2025 American Academy of Neurology Abstract Website

Logan Schneider¹, David Plante², Deborah A. Nichols³, Teresa Steininger³, Douglas S. Fuller³, M. Todd Kirby⁴, Sarah Akerman³, Jessica Alexander³, Chad Ruoff⁵, Alyssa Cairns⁶
¹Stanford University Center for Sleep Sciences and Medicine, ²Department of Psychiatry, University of Wisconsin–Madison, ³Jazz Pharmaceuticals, ⁴Jazz Pharmaceuticals, Medical College of Georgia at Augusta University, ⁵Mayo Clinic, ⁶BioSerenity, Inc.

Objective:

To evaluate effectiveness and safety of low-sodium oxybate (LXB; Xywav^®) on excessive daytime sleepiness (EDS) in narcolepsy or idiopathic hypersomnia (IH), sleep architecture and sleep disruption based on polysomnography (narcolepsy cohort) and additional symptoms (IH cohort).

Background:

Jazz DUET (Develop hypersomnia Understanding by Evaluating low-sodium oxybate Treatment) is a phase 4, prospective, multicenter, single-arm, open-label, multiple-cohort study (NCT05875974).

Design/Methods:

DUET comprised a screening period (including 2-week washout for current oxybate users), 8-day baseline (BL) period, 2- to 8-week LXB titration period, 2-week stable-dose period, 1- to 2-week end-of-treatment period (EOT), and 2-week safety follow-up.
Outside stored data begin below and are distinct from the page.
Lemma run_turn_run t : thread_ok w t -> wp (run_turn t) p0 wd0 (turn_left t) (fun _ => True).
Proof.
  intros Ht. pose proof region_fits as Hrs. unfold run_turn. apply wp_bind.
  eapply wp_mono; [eapply (careful_wp rs (sizes rs) _ (fun _ => True)); [by apply careful_release|by eapply turned_sizes, turned_start|
    apply (release_run p0 wd0), turned_start]| |done].
  intros r p wd ((-> & HT & Hd & Es) & A1 & _).
  apply wp_bind, wp_self. destruct (p_stop p) eqn:Estop; [by apply wp_ret|]. cbv zeta.
  pose proof (tn_window _ _ HT) as Hw. rewrite (wn_sequence _ _ _ Hw), (wn_index _ _ _ Hw), (wn_current _ _ _ Hw), (wn_size _ _ _ Hw).
  apply wp_bind. eapply wp_mono; [by apply header_run| |done]. intros r p1 wd1 (h & -> & -> & -> & ->).
  cbn beta iota. destruct (th_turn _ _ Ht) as [U1 U2 U3].
  set (t1 := MkTurn (u_done_at t) _ _ _ _ _ _). assert (Ht1 : turn_ok rs t1) by by constructor.
  assert (Hh1 : u_header t1 = Some (w_file_sequence w, Mapping f 0 page_size)) by done.
  assert (E1 : u_done_at t1 = u_done_at t /\ u_done_to t1 = u_done_to t /\ u_next_head_done t1 = u_next_head_done t) by done.
  clearbody t1. clear U1 U2 U3 Ht.
  eapply wp_reads_bind.
  { unfold load_write_position, load_u64. pose proof page_size_pos. pose proof (tn_len _ _ HT) as Hl.
    pose proof (writer_ok_rs_len _ _ _ (as_ok _ _ _ Ha)) as Hrl. change (rs <= len_of wd0 f) in Hrl.
    pose proof (proj1 (wk_rs _ _ _ (as_ok _ _ _ Ha))) as Hr. change (4096 <= rs <= U32_MAX) in Hr. apply reads_view; [apply HT|]. unfold backed. change OFF_write_position with 16. cbn. lia. }
  pose proof (get_range 8 (data_of wd f) (0 + OFF_write_position)) as Hpos. set (pos := get 8 _ _) in *.
  apply wp_bind. eapply wp_mono; [eapply (careful_wp rs (sizes rs)); [by apply careful_estimate|by eapply turned_sizes|by apply estimate_run]| |done].
  intros r p' wd2 ((-> & HT2 & t2 & ->) & A2 & Hok). destruct (Hok t2 eq_refl) as (Ht2 & E2a & E2b & E2c & E2d). clear Hok.
  unfold div_guard. replace (rs =? 0) with false by (symmetry; apply Z.eqb_neq; lia). apply wp_bind, wp_ret.
  change (if pos / rs =? w_current_region_index w then pos mod rs else 0) with (header_off w wd).
  rewrite (turned_off p wd HT). set (off := header_off w wd0).
  assert (Hoff : 0 <= off < rs). { unfold off, header_off. destruct (_ =? _); [apply Z.mod_pos_bound|]; lia. }
  destruct (current_covers rs Hrs t2 (w_file_sequence w) (w_current_region_index w) off (w_current_region w) p wd2)
    as (v & wd3 & tr3 & E3 & Hwd3 & Hcov); [apply HT2|apply (turned_sizes p wd2 HT2)|done|done|].
  pose proof (careful_current rs Hrs t2 (w_file_sequence w) (w_current_region_index w) off (Some (w_current_region w)) Ht2 Hoff) as Hcur.
  destruct (Hcur ltac:(intros m [= <-]; apply current_size) p wd2 (turned_sizes p wd2 HT2)) as (_ & A3 & Hok). clear Hcur.
  rewrite E3 in A3, Hok. cbn [o_world o_res] in A3, Hok. destruct (Hok _ eq_refl) as (Ht3 & _ & _). clear Hok.
  assert (HT3 : on_turn p wd3) by (destruct Hwd3 as [->|(from & len & ->)]; [done|by apply turned_asked]).
  apply wp_bind. eapply wp_outcome; [exact E3| |by apply Forall_forall]. cbn beta iota. set (t3 := at_place t2 _ _ v) in *.
  apply wp_bind. eapply wp_mono; [eapply (careful_wp rs (sizes rs) _ (fun _ => True) (fun r p' wd' =>
      r = Ok tt /\ on_turn p' wd' /\ same_plan p p' /\ (rs / 2 <= off -> has_region p')))| |done];
    [destruct (off >=? rs / 2); [by apply careful_prepare|by apply careful_ret]|by eapply turned_sizes| |].
  { rewrite Z.geb_leb. destruct (Z.leb_spec (rs / 2) off); [|apply wp_ret; split_and!; [done..|lia]].
    eapply wp_mono; [by apply prepare_region_run| |done]. by intros r p' wd' (? & ? & ? & ?). }
  intros r p4 wd4 ((-> & HT4 & (Ed4 & Es4 & En4 & Ef4) & Hregion) & A4 & _).
  destruct (next_head_covers rs t3 (w_file_sequence w) (w_current_region_index w) off p4 wd4)
    as (t5 & wd5 & tr5 & E5 & Hwd5 & E5a & E5b & E5c & E5d & Hhead & Hnew); [apply HT4|apply (turned_sizes p4 wd4 HT4)|].
  destruct (careful_next_head rs Hrs t3 (w_file_sequence w) (w_current_region_index w) off Ht3 p4 wd4 (turned_sizes p4 wd4 HT4)) as (_ & A5 & Hok).
  rewrite E5 in A5, Hok. cbn [o_world o_res] in A5, Hok. destruct (Hok _ eq_refl) as (Ht5 & _ & _). clear Hok.
  assert (HT5 : on_turn p4 wd5) by (destruct Hwd5 as [->|(m & from & len & ->)]; [done|by apply turned_asked]).
  apply wp_bind. eapply wp_outcome; [exact E5| |by apply Forall_forall]. cbn beta iota.
  pose proof (tu_ahead _ _ Ht5) as Hah. change AHEAD_MIN with 65536 in Hah.
  apply wp_bind. eapply wp_mono; [eapply (careful_wp rs (sizes rs) _ (fun _ => True) (fun r p' wd' =>
      (r = Ok tt \/ (exists e, r = Err e) /\ supply p0 wd0 = 0%nat) /\ on_turn p' wd' /\ same_plan p4 p' /\ p_next p' = p_next p4 /\
      forall spec, p_spec p = Some spec -> sp_file_roll_size spec <= u64 (pos + rs / 2) -> r = Ok tt -> has_segment p'))| |done];
    [|by eapply turned_sizes| |].
  { destruct (p_spec p); [|by apply careful_ret]. destruct (_ >=? _); [apply careful_prepare_segment; [done|lia]|by apply careful_ret]. }
  { destruct (p_spec p) as [spec|] eqn:Espec; [|apply wp_ret; by split; [left|]].
    rewrite Z.geb_leb. destruct (Z.leb_spec (sp_file_roll_size spec) (u64 (pos + rs / 2))).
    2: { apply wp_ret. split; [by left|]. split; [done|]. split; [done|]. split; [done|]. intros s [= <-]. lia. }
    eapply wp_mono; [apply (segment_ahead_run spec (u_ahead t5) p4 wd5); [done|by rewrite Es4|lia]| |done].
    intros r p' wd' (? & ? & ? & ? & ?). by split_and!. }
  intros r p6 wd6 ((Hr & HT6 & (Ed6 & Es6 & En6' & Ef6) & En6 & Hsegment) & A6 & _). assert (Hd6 : items (p_doomed p6) = []) by congruence.
  destruct Hr as [->|[[e ->] Hs]]; [apply wp_ret|by split_and!]. split; [done|]. split; [done|].
  split; [apply thread_ok_header; [done|rewrite E5c; change (u_header t3) with (u_header t2); congruence]|]. split.
  { constructor.
    - rewrite (turned_off p6 wd6 HT6), En6. intros Hhalf [Hroom Hfit]. apply (Hregion Hhalf). split; [by rewrite <- En6'|done].
    - rewrite (turned_pos p6 wd6 HT6), <- (turned_pos p wd HT). change (header_pos w wd) with pos. intros spec Espec Hfull.
      apply (Hsegment spec); [congruence|done|done]. }
  intros Hsup Hk. destruct E1 as (E1a & E1b & E1c). destruct (Hcov Hsup) as [Hc3 Hv].
  { intros E. eapply covered_asks; [etransitivity; [exact A1|exact A2]|]. rewrite E2b, E1b.
    apply (ku_current _ _ _ Hk). by rewrite <- E1a, <- E2a. }
  apply (turned_populated t t2 t5 p4 p6 wd2 wd5 wd6 v); [exact HT5|exact HT6|exact En6|by etransitivity|
    etransitivity; [exact A3|by etransitivity]|exact A6|exact Hk|congruence|apply Ht2| |exact Hv|exact E5a|exact E5b|exact E5d| |exact Hnew].
  - eapply covered_asks; [etransitivity; [exact A4|exact A5]|exact Hc3].
  - destruct Hhead as [E|(E & n & En & Hc)]; [by left|right]. split; [exact E|]. exists n. split; [exact En|]. by apply Hc.
Qed.

End turn.

(** ** The writer and the thread *)

(** Whether the thread lives, it is where it should be. *)
Definition thread_fine `{Env} (w : Writer) (th : option Turn) : Prop :=
  match th with Some t => thread_ok w t | None => True end.

(** The IDs left to the writer and its helper together. *)
Definition ids_left (w : Writer) (wd : world) : nat :=
  match w_prefault w with Some p => supply p wd | None => length (o_random (w_oracle wd)) end.

Section take.
Context `{EnvOk}.

Lemma turned_stopped w p0 wd0 p wd f :
  on_turn w p0 wd0 p wd -> items (p_doomed p) = [] -> on_turn w p0 wd0 (with_failure f p) wd.
Proof.
  intros [T1 T2 T3 T4 T5 T6 T7 T8] Hd. constructor; try done; [destruct T6; by constructor|].
  destruct T7. constructor; try done. by intros _.
Qed.

(** What turns of the helper between two calls of the writer leave. *)
Record idled (w : Writer) (wd : world) (es : list Entry) (th' : option Turn) (w' : Writer) (wd' : world) : Prop := {
  id_assisted : assisted w' wd' es;
  id_thread : thread_fine w' th';
  id_writer : w' = set_prefault (w_prefault w') w;
  id_ids : ids_left w' wd' = ids_left w wd;
  id_data : forall j, j < w_next wd -> data_of wd' j = data_of wd j;
  id_next : w_next wd <= w_next wd'
}.

Lemma idled_refl w wd es th : assisted w wd es -> thread_fine w th -> idled w wd es th w wd.
Proof. intros Ha Ht. constructor; try done. by destruct w. Qed.

Lemma idled_trans w1 wd1 es th2 w2 wd2 th3 w3 wd3 :
  idled w1 wd1 es th2 w2 wd2 -> idled w2 wd2 es th3 w3 wd3 -> idled w1 wd1 es th3 w3 wd3.
Proof.
  intros [A1 A2 A3 A4 A5 A6] [B1 B2 B3 B4 B5 B6]. constructor; try done; [rewrite B3, A3; done|congruence| |lia].
  intros j Hj. rewrite B5 by lia. by apply A5.
Qed.

(** The thread ends because it was asked to, or for want of an instance ID. *)
Definition ends_well (w : Writer) (wd : world) (th th' : option Turn) : Prop :=
  th <> None -> th' = None -> ids_left w wd = 0%nat \/ exists p, w_prefault w = Some p /\ p_stop p = true.

Lemma turned_taken w wd es t p0 p' wd' th' :
  assisted w wd es -> w_prefault w = Some p0 -> on_turn w p0 wd p' wd' -> thread_fine w th' ->
  (th' = None -> supply p0 wd = 0%nat \/ p_stop p0 = true) -> idled w wd es th' (set_prefault (Some p') w) wd' /\ ends_well w wd (Some t) th'.
Proof.
  intros Ha Ep HT Ht Hwhy. split; [|intros _ E; destruct (Hwhy E); [left; unfold ids_left; by rewrite Ep|right; by exists p0]].
  constructor; try apply HT; unfold ids_left; rewrite ?Ep; try done.
  - by eapply turned_assisted.
  - destruct th'; [|done]. destruct Ht. by constructor.
  - apply HT.
Qed.

(** What is populated ahead by a turn that another one follows. *)
Definition keeps_ahead (w : Writer) (wd : world) (th th' : option Turn) (w' : Writer) (wd' : world) : Prop :=
  SUPPORTED = true -> forall t t' p', th = Some t -> th' = Some t' -> w_prefault w' = Some p' -> kept_up w t wd ->
  kept_up w' t' wd' /\ populated w' t' p' wd'.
The primary endpoint was change in Epworth Sleepiness Scale (ESS) score from BL to EOT. Key secondary endpoints included, for narcolepsy, change in total sleep stage shifts (deeper to lighter), N3 sleep duration, and number of awakenings, and, for IH, change in Idiopathic Hypersomnia Severity Scale (IHSS) score.

Results:

Most dosed participants (narcolepsy, N=55; IH, N=46) were female (72.7%; 80.0%) and White (80.0%; 85.0%), respectively. For narcolepsy, least-squares mean (LSM) (SE) changes from BL to EOT for ESS, total shifts from deeper to lighter stages of sleep, N3 sleep duration (minutes), and number of awakenings were −7.7 (0.9), P<0.0001; −13.1 (3.0), P<0.0001; 45.0 (8.8), P<0.0001; and −3.2 (0.9), P=0.0015 (n=34 each), respectively. For IH, LSM (SE) changes in ESS and IHSS were −8.4 (0.7), P<0.0001 (n=40) and −15.5 (1.5), P<0.0001 (n=36), respectively. Treatment-emergent adverse events (TEAEs) were mild or moderate in severity; the three most common TEAEs were nausea, dizziness, and headache. One serious hypoxia event (concurrent with influenza) unrelated to study drug, which resolved, occurred in the IH cohort.

Conclusions:

Participants with narcolepsy or IH taking open-label LXB showed improvements in ESS scores, reduced sleep stage shifts, increased deep sleep (N3), and reduced number of awakenings (narcolepsy) and improvements in ESS and IHSS scores (IH).